> [DESCRIPTION OF THE TASK]
Could you set down every record below exactly as it appears?

########################################

(** The checks in order, each with the exit code of its failure. *)
Definition self_checks : list (bool * Z) :=
  match makeQuery (str "example.com") 4660 with
  | Returned query =>
      let target := {| s_addr := 1; sin_port := 53 |} in
      let response := <[7%nat := 1]> (<[2%nat := 128]> query) in
      let valid r peer := validDnsResponse query r (length r) target peer in
      [((length query =? 29)%nat && (at_ query 0 =? 18) && (at_ query 1 =? 52) && (at_ query 12 =? 7), 2);
       (match parseTimeout (str "750") with Returned t => t =? 750 | _ => false end, 3);
       (valid response target, 4);
       (negb (valid (<[3%nat := 2]> response) target), 5);
       (negb (valid response {| s_addr := 2; sin_port := 53 |}), 6);
       (negb (valid (<[7%nat := 0]> response) target), 7);
       (tried 3 [silent; silent; answered] always (fun r n _ => passed r && (n =? 3)%nat && (attemptsMade r =? 3)), 8);
       (tried 3 [silent; silent; silent] always (fun r n _ =>
          negb (passed r) && (n =? 3)%nat && includes (error r) (str "No DNS response after 3 attempts")), 9);
       (tried 1 [silent] always (fun r n _ =>
          negb (passed r) && (n =? 1)%nat && includes (error r) (str "No DNS response after 1 attempt")), 10);
       (tried 3 [refused; answered] always (fun r n _ => passed r && (n =? 2)%nat), 11);
       (tried 3 [refused; refused; refused] always (fun r _ _ =>
          negb (passed r) && includes (error r) (str "rejected after 3 attempts: rcode 2")), 12);
       (tried 3 [answered] always (fun r n _ => passed r && (n =? 1)%nat), 13);
       (tried 3 [silent; answered] never (fun r n _ => negb (passed r) && (n =? 1)%nat), 14);
       (tried 3 [refused; unsent; answered] noting (fun r _ seen =>
          passed r && bool_decide (seen = [Rejected; Failed])), 17);
       (tried 2 [unsent; unsent] always (fun r _ _ =>
          negb (passed r) && includes (error r) (str "DNS probe failed after 2 attempts: sendto failed: 10051")), 18);
       (valid response target, 19);
       (valid (<[13%nat := 69]> response) target, 20);
       (negb (valid (<[13%nat := 120]> response) target), 21);
       (match parseAttempts (str "3") with Returned n => n =? 3 | _ => false end, 15);
       (forallb (fun t => rejected (parseAttempts t))
          [str "0"; str "11"; str "2x"; []; str "+3"; str "99999999999999999999999"], 16)]
  | _ => [(false, 1)]
  end.

Definition probe_self_test : finished :=
  let code := first_failure self_checks in
  {| code := code; err := [];
     out := if code =? 0 then str "PASS: DNS query encoding, timeout, response validation, and probe retries." ++ [10] else [] |}.

(** The program's self-test passes on the model. *)
Lemma probe_self_test_passes : code probe_self_test = 0.
Proof. by vm_compute. Qed.

(** ** The encoded question *)

(** Specification: the labels of a name, a final empty one left out. *)
Fixpoint split_dots (name : list Z) : list (list Z) :=
  match name with
  | [] => [[]]
  | c :: rest =>
      if c =? 46 then [] :: split_dots rest
      else match split_dots rest with label :: more => (c :: label) :: more | [] => [[c]] end
  end.

Fixpoint drop_final_empty (labels : list (list Z)) : list (list Z) :=
  match labels with
  | [] => []
  | [[]] => []
  | label :: more => label :: drop_final_empty more
  end.

Definition labels_of (name : list Z) : list (list Z) := drop_final_empty (split_dots name).
Definition fits (label : list Z) : bool := (1 <=? length label)%nat && (length label <=? 63)%nat.
Definition wire_labels (labels : list (list Z)) : list Z := concat (map wire_label labels).

Lemma split_dots_nonempty name : split_dots name <> [].
Proof. destruct name as [|c name]; simpl; [done|]. destruct (c =? 46); [done|]. by destruct (split_dots name). Qed.

Lemma find_dot_None name : find_dot name = None -> split_dots name = [name].
Proof.
  induction name as [|c name IH]; simpl; [done|]. destruct (c =? 46); [done|].
  destruct (find_dot name); [done|]. intros _. by rewrite IH.
Qed.

Lemma find_dot_Some name e :
  find_dot name = Some e -> (e < length name)%nat /\ split_dots name = take e name :: split_dots (drop (S e) name).
Proof.
  revert e. induction name as [|c name IH]; intros e; simpl; [done|]. destruct (c =? 46); [intros [= <-]; split; [lia|done]|].
  destruct (find_dot name) as [e'|]; [|done]. intros [= <-]. destruct (IH e' eq_refl) as [Hl ->]. simpl. split; [lia|done].
Qed.

Lemma labels_of_None name : name <> [] -> find_dot name = None -> labels_of name = [name].
Proof. intros Hn E. unfold labels_of. rewrite find_dot_None by done. by destruct name. Qed.

Lemma labels_of_Some name e : find_dot name = Some e -> labels_of name = take e name :: labels_of (drop (S e) name).
Proof.
  intros E. apply find_dot_Some in E as [_ E]. unfold labels_of. rewrite E.
  pose proof (split_dots_nonempty (drop (S e) name)) as Hn. clear E.
  revert Hn. generalize (split_dots (drop (S e) name)), (take e name). by intros [|l ls] [|c label].
Qed.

########################################

> [RESPONSE BELOW]
(** The checks in order, each with the exit code of its failure. *)
Definition self_checks : list (bool * Z) :=
  match makeQuery (str "example.com") 4660 with
  | Returned query =>
      let target := {| s_addr := 1; sin_port := 53 |} in
      let response := <[7%nat := 1]> (<[2%nat := 128]> query) in
      let valid r peer := validDnsResponse query r (length r) target peer in
      [((length query =? 29)%nat && (at_ query 0 =? 18) && (at_ query 1 =? 52) && (at_ query 12 =? 7), 2);
       (match parseTimeout (str "750") with Returned t => t =? 750 | _ => false end, 3);
       (valid response target, 4);
       (negb (valid (<[3%nat := 2]> response) target), 5);
       (negb (valid response {| s_addr := 2; sin_port := 53 |}), 6);
       (negb (valid (<[7%nat := 0]> response) target), 7);
       (tried 3 [silent; silent; answered] always (fun r n _ => passed r && (n =? 3)%nat && (attemptsMade r =? 3)), 8);
       (tried 3 [silent; silent; silent] always (fun r n _ =>
          negb (passed r) && (n =? 3)%nat && includes (error r) (str "No DNS response after 3 attempts")), 9);
       (tried 1 [silent] always (fun r n _ =>
          negb (passed r) && (n =? 1)%nat && includes (error r) (str "No DNS response after 1 attempt")), 10);
       (tried 3 [refused; answered] always (fun r n _ => passed r && (n =? 2)%nat), 11);
       (tried 3 [refused; refused; refused] always (fun r _ _ =>
          negb (passed r) && includes (error r) (str "rejected after 3 attempts: rcode 2")), 12);
       (tried 3 [answered] always (fun r n _ => passed r && (n =? 1)%nat), 13);
       (tried 3 [silent; answered] never (fun r n _ => negb (passed r) && (n =? 1)%nat), 14);
       (tried 3 [refused; unsent; answered] noting (fun r _ seen =>
          passed r && bool_decide (seen = [Rejected; Failed])), 17);
       (tried 2 [unsent; unsent] always (fun r _ _ =>
          negb (passed r) && includes (error r) (str "DNS probe failed after 2 attempts: sendto failed: 10051")), 18);
       (valid response target, 19);
       (valid (<[13%nat := 69]> response) target, 20);
       (negb (valid (<[13%nat := 120]> response) target), 21);
       (match parseAttempts (str "3") with Returned n => n =? 3 | _ => false end, 15);
       (forallb (fun t => rejected (parseAttempts t))
          [str "0"; str "11"; str "2x"; []; str "+3"; str "99999999999999999999999"], 16)]
  | _ => [(false, 1)]
  end.

Definition probe_self_test : finished :=
  let code := first_failure self_checks in
  {| code := code; err := [];
     out := if code =? 0 then str "PASS: DNS query encoding, timeout, response validation, and probe retries." ++ [10] else [] |}.

(** The program's self-test passes on the model. *)
Lemma probe_self_test_passes : code probe_self_test = 0.
Proof. by vm_compute. Qed.

(** ** The encoded question *)

(** Specification: the labels of a name, a final empty one left out. *)
Fixpoint split_dots (name : list Z) : list (list Z) :=
  match name with
  | [] => [[]]
  | c :: rest =>
      if c =? 46 then [] :: split_dots rest
      else match split_dots rest with label :: more => (c :: label) :: more | [] => [[c]] end
  end.

Fixpoint drop_final_empty (labels : list (list Z)) : list (list Z) :=
  match labels with
  | [] => []
  | [[]] => []
  | label :: more => label :: drop_final_empty more
  end.

Definition labels_of (name : list Z) : list (list Z) := drop_final_empty (split_dots name).
Definition fits (label : list Z) : bool := (1 <=? length label)%nat && (length label <=? 63)%nat.
Definition wire_labels (labels : list (list Z)) : list Z := concat (map wire_label labels).

Lemma split_dots_nonempty name : split_dots name <> [].
Proof. destruct name as [|c name]; simpl; [done|]. destruct (c =? 46); [done|]. by destruct (split_dots name). Qed.

Lemma find_dot_None name : find_dot name = None -> split_dots name = [name].
Proof.
  induction name as [|c name IH]; simpl; [done|]. destruct (c =? 46); [done|].
  destruct (find_dot name); [done|]. intros _. by rewrite IH.
Qed.

Lemma find_dot_Some name e :
  find_dot name = Some e -> (e < length name)%nat /\ split_dots name = take e name :: split_dots (drop (S e) name).
Proof.
  revert e. induction name as [|c name IH]; intros e; simpl; [done|]. destruct (c =? 46); [intros [= <-]; split; [lia|done]|].
  destruct (find_dot name) as [e'|]; [|done]. intros [= <-]. destruct (IH e' eq_refl) as [Hl ->]. simpl. split; [lia|done].
Qed.

Lemma labels_of_None name : name <> [] -> find_dot name = None -> labels_of name = [name].
Proof. intros Hn E. unfold labels_of. rewrite find_dot_None by done. by destruct name. Qed.

Lemma labels_of_Some name e : find_dot name = Some e -> labels_of name = take e name :: labels_of (drop (S e) name).
Proof.
  intros E. apply find_dot_Some in E as [_ E]. unfold labels_of. rewrite E.
  pose proof (split_dots_nonempty (drop (S e) name)) as Hn. clear E.
  revert Hn. generalize (split_dots (drop (S e) name)), (take e name). by intros [|l ls] [|c label].
Qed.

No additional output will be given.